Estamos diante de um quadro bastante complexo. Para chegar aos patamares propostos no Plano Nacional de Educação, o governo federal terá de contar com o setor privado. Ainda que haja esforços quanto ao financiamento de bolsas de estudo e políticas inclusivas para população carente, ainda que haja o esforço de melhorar a estrutura do serviço público em educação superior, as metas são ambiciosas e inatingíveis se mantivermos os mesmos índices da última década. Para se ter uma ideia, não foram preenchidas 49% das vagas ofertadas no sistema no fim da última década. Mas a questão principal não é bem esta. Os esforços de resposta ainda enfatizam a educação como bem de consumo.

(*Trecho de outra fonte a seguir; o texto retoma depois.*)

(** * Relationship-based access control over a property graph

    A shallow embedding of the API Lambda of the pet-videos sample
    (database.py, permissions.py, classtype.py, main.py) and the properties
    of its authorization-resolution core.

    - [Gremlin]: the property graph and the traversal steps the queries of
      database.py are written with.
    - [Directory], [Video], [database]: the dataclasses of classtype.py and
      the hierarchy queries.
    - [Py], [permissions]: Python values, the entity-context builder and the
      decision request.
    - [main]: the Lambda handler, with the calls it makes on the graph store
      and on the policy-decision engine recorded in a trace.
    - [Spec]: the resolver as the specification words it, with which the
      queries are compared.

    Printing and [debug_object] only log and are left out. *)

From Stdlib Require Import List String Ascii Bool Arith ZArith Lia.
Import ListNotations.
Open Scope string_scope.
Open Scope list_scope.
Set Warnings "-register-all".

(** ** Outcomes of Python code *)

(** The exceptions the modelled code can meet.  [str_exn] is Python's
    [str(e)]. *)
Inductive exn : Type :=
| StopIteration                      (* [.next()] on an exhausted traversal *)
| GremlinServerError (msg : string)  (* the graph store cannot be reached *)
| KeyError (key : string)
| IndexError (msg : string)
| ValueError (msg : string)
| UnboundLocalError (var : string)
| JWTError (msg : string)            (* jose.JWTError, the class main.py catches *)
| ClientError (msg : string).        (* any failure of an external client or library *)

Definition str_exn (e : exn) : string :=
  match e with
  | StopIteration => ""
  | GremlinServerError msg => msg
  | KeyError key => "'" ++ key ++ "'"
  | IndexError msg => msg
  | ValueError msg => msg
  | UnboundLocalError var =>
      "cannot access local variable '" ++ var
        ++ "' where it is not associated with a value"
  | JWTError msg => msg
  | ClientError msg => msg
  end.

(** A computation returns, raises, or is still running when the fuel that
    bounds the iterations of a [repeat] step is used up. *)
Inductive res (A : Type) : Type :=
| Ok (a : A)
| Raise (e : exn)
| OutOfFuel.
Arguments Ok {A} a.
Arguments Raise {A} e.
Arguments OutOfFuel {A}.

Definition res_bind {A B} (m : res A) (f : A -> res B) : res B :=
  match m with
  | Ok a => f a
  | Raise e => Raise e
  | OutOfFuel => OutOfFuel
  end.

Declare Scope res_scope.
Delimit Scope res_scope with res.
Notation "x <- m ;; k" := (res_bind m (fun x => k))
  (at level 61, m at next level, right associativity) : res_scope.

Para quem é a educação, afinal? Como direito inscrito na Constituição Federal ela deve oferecer perspectivas, estimular novas formas de organização social e traduzir-se numa política de desenvolvimento humano. Distribuir renda e fazer a economia girar nos patamares dos exemplos mais "desenvolvidos" não é, exclusivamente, sinônimo de crescimento. Tampouco a educação, descontextualizada, é índice para aferir os níveis de desenvolvimento de um "povo". A educação é um bem cultural cujo símbolo está no caráter formativo (e não apenas intelectual), no reconhecimento da diversidade enquanto riqueza (e não apenas no caráter desenvolvimentista) e, sobretudo, no conhecimento enquanto patrimônio coletivo (e não apenas enquanto commodity de uma economia de mercado).

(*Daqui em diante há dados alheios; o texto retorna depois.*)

(** X11. Workers do not interfere: for any set of distinct workers, and
    source and destination apart or identical, running them in one order
    or in another leaves the same global memory. *)
Theorem workers_order_irrelevant (fuel : nat) (para : @sscalPara elem)
        (ids1 ids2 : list Z) (s : @state elem) :
  0 <= count para <= INT_MAX ->
  Forall (fun id => 0 <= id < SPNUM) ids1 -> NoDup ids1 -> ids1 ≡ₚ ids2 ->
  no_cross_alias (src para) (dst para) (count para) ->
  BUFFSIZE + count para < Z.of_nat fuel ->
  exists s1 s2,
    run_workers (sw_slave_sscal_f fmul uninit fuel) para ids1 s = Ok (tt, s1) /\
    run_workers (sw_slave_sscal_f fmul uninit fuel) para ids2 s = Ok (tt, s2) /\
    forall x, gmem s1 x = gmem s2 x.
Proof.
  intros Hcount Hids1 Hnd1 Hperm Halias Hfuel.
  assert (Hids2 : Forall (fun id => 0 <= id < SPNUM) ids2) by (rewrite <- Hperm; exact Hids1).
  assert (Hnd2 : NoDup ids2) by (rewrite <- Hperm; exact Hnd1).
  destruct (run_workers_ok fmul uninit fuel para ids1 Hcount Hids1 Hnd1 Hfuel s)
    as (s1 & Hrun1 & _ & Hframe1 & Hfun1).
  destruct (run_workers_ok fmul uninit fuel para ids2 Hcount Hids2 Hnd2 Hfuel s)
    as (s2 & Hrun2 & _ & Hframe2 & Hfun2).
  exists s1, s2. split; [exact Hrun1|]. split; [exact Hrun2|].
  intros x.
  assert (Hdec : forall id, Decision (in_range id (count para) (x - dst para)))
    by (intros id; unfold in_range; apply _).
  destruct (Exists_dec (fun id => in_range id (count para) (x - dst para)) ids1)
    as [Hex|Hnone].
  - apply Exists_exists in Hex as (id & Hin & Hr).
    replace x with (dst para + (x - dst para)) by lia.
    rewrite (Hfun1 Halias id _ Hin Hr).
    rewrite (Hfun2 Halias id _ ltac:(rewrite <- Hperm; exact Hin) Hr). reflexivity.
  - rewrite Hframe1, Hframe2; [reflexivity| |].
    + intros id Hin Hr. apply Hnone. apply Exists_exists. exists id.
      rewrite Hperm. auto.
    + intros id Hin Hr. apply Hnone. apply Exists_exists. exists id. auto.
Qed.

(** X12. In the tail of a partition the vector loop (line 146) handles the
    4*floor(n/4) leading elements of a remainder of n elements and the
    scalar loop (line 151) the n mod 4 < 4 that are left; together they
    store local_src[j] * alpha into local_dst[j] for every j < n, and leave
    local_src and the slots of local_dst from n on as they were. *)
Theorem tail_loops_split (a : elem) (fuel n : nat) (s0 : @state elem) :
  (n <= length (local_src s0))%nat -> (n <= length (local_dst s0))%nat ->
  Z.of_nat n <= BUFFSIZE -> (n < fuel)%nat ->
  exists s1 s2,
    for_loop fuel (fun i => isub (iadd i SIMDSIZE) 1 <? Z.of_nat n)
             (fun i => iadd i SIMDSIZE) (simd_body fmul (simd_splat a)) 0 s0
    = Ok (4 * (Z.of_nat n / 4), s1) /\
    for_loop fuel (fun i => i <? Z.of_nat n) (fun i => iadd i 1) (scalar_body fmul a)
             (4 * (Z.of_nat n / 4)) s1
    = Ok (Z.of_nat n, s2) /\
    0 <= Z.of_nat n - 4 * (Z.of_nat n / 4) < 4 /\
    local_src s2 = local_src s0 /\
    length (local_dst s2) = length (local_dst s0) /\
    (forall (j : nat) x, (j < n)%nat -> local_src s0 !! j = Some x ->
                         local_dst s2 !! j = Some (fmul x a)) /\
    (forall j : nat, (n <= j)%nat -> local_dst s2 !! j = local_dst s0 !! j).
Proof.
  intros HL HD HnB Hfuel.
  pose proof BUFFSIZE_eq as HB.
  pose proof (Nat.div_mod_eq n 4) as Hdiv.
  pose proof (Nat.mod_upper_bound n 4 ltac:(lia)) as Hrem.
  assert (Hm : 4 * (Z.of_nat n / 4) = Z.of_nat (4 * (n / 4))).
  { rewrite Nat2Z.inj_mul, Nat2Z.inj_div. reflexivity. }
  rewrite Hm.
  exists (set_buf Local_dst (scaled fmul a (local_src s0) (local_dst s0) (4 * (n / 4))) s0),
         (set_buf Local_dst (scaled fmul a (local_src s0) (local_dst s0) n) s0).
  split; [|split; [|split; [|split; [|split; [|split]]]]].
  - apply (simd_loop_ok fmul a _ s0 (4 * (n / 4))); try lia.
    + rewrite Nat.mul_comm. apply Nat.Div0.mod_mul.
    + rewrite INT_MAX_eq. lia.
    + intros k Hk4 Hkm.
      pose proof (Nat.div_mod_eq k 4) as Hkdiv.
      assert (Hi : isub (iadd (Z.of_nat k) SIMDSIZE) 1 = Z.of_nat k + 3).
      { unfold isub, iadd, SIMDSIZE.
        rewrite (wrap_small (Z.of_nat k + 4)) by (rewrite INT_MIN_eq, INT_MAX_eq; lia).
        rewrite wrap_small by (rewrite INT_MIN_eq, INT_MAX_eq; lia). lia. }
      rewrite Hi.
      destruct (Z.ltb_spec (Z.of_nat k + 3) (Z.of_nat n));
        destruct (Z.ltb_spec (Z.of_nat k) (Z.of_nat (4 * (n / 4)))); try reflexivity; lia.
  - apply (scalar_loop_ok fmul a s0 (4 * (n / 4)) n); try lia.
    rewrite INT_MAX_eq. lia.
  - lia.
  - destruct s0; reflexivity.
  - change (local_dst (set_buf Local_dst ?l s0)) with (buf Local_dst (set_buf Local_dst l s0)).
    rewrite buf_set_buf. apply scaled_length; assumption.
  - intros j x Hj Hx.
    change (local_dst (set_buf Local_dst ?l s0)) with (buf Local_dst (set_buf Local_dst l s0)).
    rewrite buf_set_buf. apply scaled_lookup; assumption.
  - intros j Hj.
    change (local_dst (set_buf Local_dst ?l s0)) with (buf Local_dst (set_buf Local_dst l s0)).
    rewrite buf_set_buf. unfold scaled.
    rewrite lookup_app_r by (rewrite length_map, length_take; lia).
    rewrite length_map, length_take, lookup_drop. f_equal. lia.
Qed.





End ExtraKernel.


(** ** The further properties exercised on concrete machines *)

Lemma fuel_worker3 :
  BUFFSIZE + local_count_of 3 (count scenario_para) < Z.of_nat 5000.
Proof. apply fuel_5000. change (local_count_of 3 (count scenario_para)) with 1. lia. Defined.

Lemma worker_transfers_once_witness :
  0 <= count scenario_para <= INT_MAX /\ 0 <= 3 < SPNUM /\
  BUFFSIZE + local_count_of 3 (count scenario_para) < Z.of_nat 5000 /\
  exists s' evs,
    sw_slave_sscal_f f32_mul zero_ldm32 5000 scenario_para 3 ramp_state32 = Ok (tt, s') /\
    trace s' = trace ramp_state32 ++ evs /\
    get_addrs evs = seqZ (src scenario_para + start_of 3 (count scenario_para))
                         (local_count_of 3 (count scenario_para)) /\
    put_addrs evs = seqZ (dst scenario_para + start_of 3 (count scenario_para))
                         (local_count_of 3 (count scenario_para)).
Proof.
  assert (H1 : 0 <= count scenario_para <= INT_MAX) by (apply count_ok; simpl; lia).
  assert (H2 : 0 <= 3 < SPNUM) by (unfold SPNUM; lia).
  assert (H3 := fuel_worker3).
  do 3 (split; [assumption|]).
  exact (worker_transfers_once f32_mul zero_ldm32 5000 scenario_para 3 ramp_state32
                               H1 H2 H3).
Defined.

Lemma worker_transfer_count_witness :
  0 <= count scenario_para <= INT_MAX /\ 0 <= 3 < SPNUM /\
  BUFFSIZE + local_count_of 3 (count scenario_para) < Z.of_nat 5000 /\
  exists s' evs,
    sw_slave_sscal_f f32_mul zero_ldm32 5000 scenario_para 3 ramp_state32 = Ok (tt, s') /\
    trace s' = trace ramp_state32 ++ evs /\
    count_events is_get evs
    = (local_count_of 3 (count scenario_para) + BUFFSIZE - 1) / BUFFSIZE /\
    count_events is_put evs
    = (local_count_of 3 (count scenario_para) + BUFFSIZE - 1) / BUFFSIZE /\
    Forall transfer_size_ok evs.
Proof.
  assert (H1 : 0 <= count scenario_para <= INT_MAX) by (apply count_ok; simpl; lia).
  assert (H2 : 0 <= 3 < SPNUM) by (unfold SPNUM; lia).
  assert (H3 := fuel_worker3).
  do 3 (split; [assumption|]).
  exact (worker_transfer_count f32_mul zero_ldm32 5000 scenario_para 3 ramp_state32
                               H1 H2 H3).
Defined.

Lemma kernel_transfers_once_witness :
  0 <= count scenario_para <= INT_MAX /\
  seqZ 0 SPNUM ≡ₚ seqZ 0 SPNUM /\
  BUFFSIZE + count scenario_para < Z.of_nat 5000 /\
  exists s' evs,
    run_workers (sw_slave_sscal_f f32_mul zero_ldm32 5000) scenario_para
                (seqZ 0 SPNUM) ramp_state32 = Ok (tt, s') /\
    trace s' = trace ramp_state32 ++ evs /\
    get_addrs evs ≡ₚ seqZ (src scenario_para) (count scenario_para) /\
    put_addrs evs ≡ₚ seqZ (dst scenario_para) (count scenario_para).
Proof.
  assert (H1 : 0 <= count scenario_para <= INT_MAX) by (apply count_ok; simpl; lia).
  assert (H2 : seqZ 0 SPNUM ≡ₚ seqZ 0 SPNUM) by reflexivity.
  assert (H3 : BUFFSIZE + count scenario_para < Z.of_nat 5000)
    by (apply fuel_5000; simpl; lia).
  do 3 (split; [assumption|]).
  exact (kernel_transfers_once f32_mul zero_ldm32 5000 scenario_para (seqZ 0 SPNUM)
                               ramp_state32 H1 H2 H3).
Defined.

O desafio maior, como disse no fórum sediado pela Grécia o "presidente" da Universidade de Lisboa, Antonio Nóvoa, é "reorganizar [as universidades] de maneira que estejam conectadas aos problemas locais". Isso implica estimular o acesso ao conhecimento gerado e socializado nestas instituições, o que significa promover a geração do conhecimento junto com a sociedade. Universidade não é sinônimo de graduação e pós-graduação; não é propriedade de uma elite intelectual; e não deve estar compromissada apenas com a parte mais tenra dos projetos de desenvolvimento no país. Enquanto ela for só para os "mais bem preparados" em dar respostas ao sistema, não há como pensar em desenvolvimento humano. O Brasil precisa de uma educação superior resistente à segregação intelectual que reproduz o mercado dentro do próprio sistema.



A CM Consultoria apresentou no ano passado uma proposta no Congresso Brasileiro da Educação Superior 
Particular um estudo com indicações de como atingir as metas do Plano Nacional de Educação para a 
próxima década, no que tange ao ensino superior brasileiro. O estudo contém muitas informações interessantes
mas tem o viés mercadológico, que enxerga a educação como bem de consumo. Quantitativamente, a 
proposta é viável. Qualitativamente, não é objeto do estudo.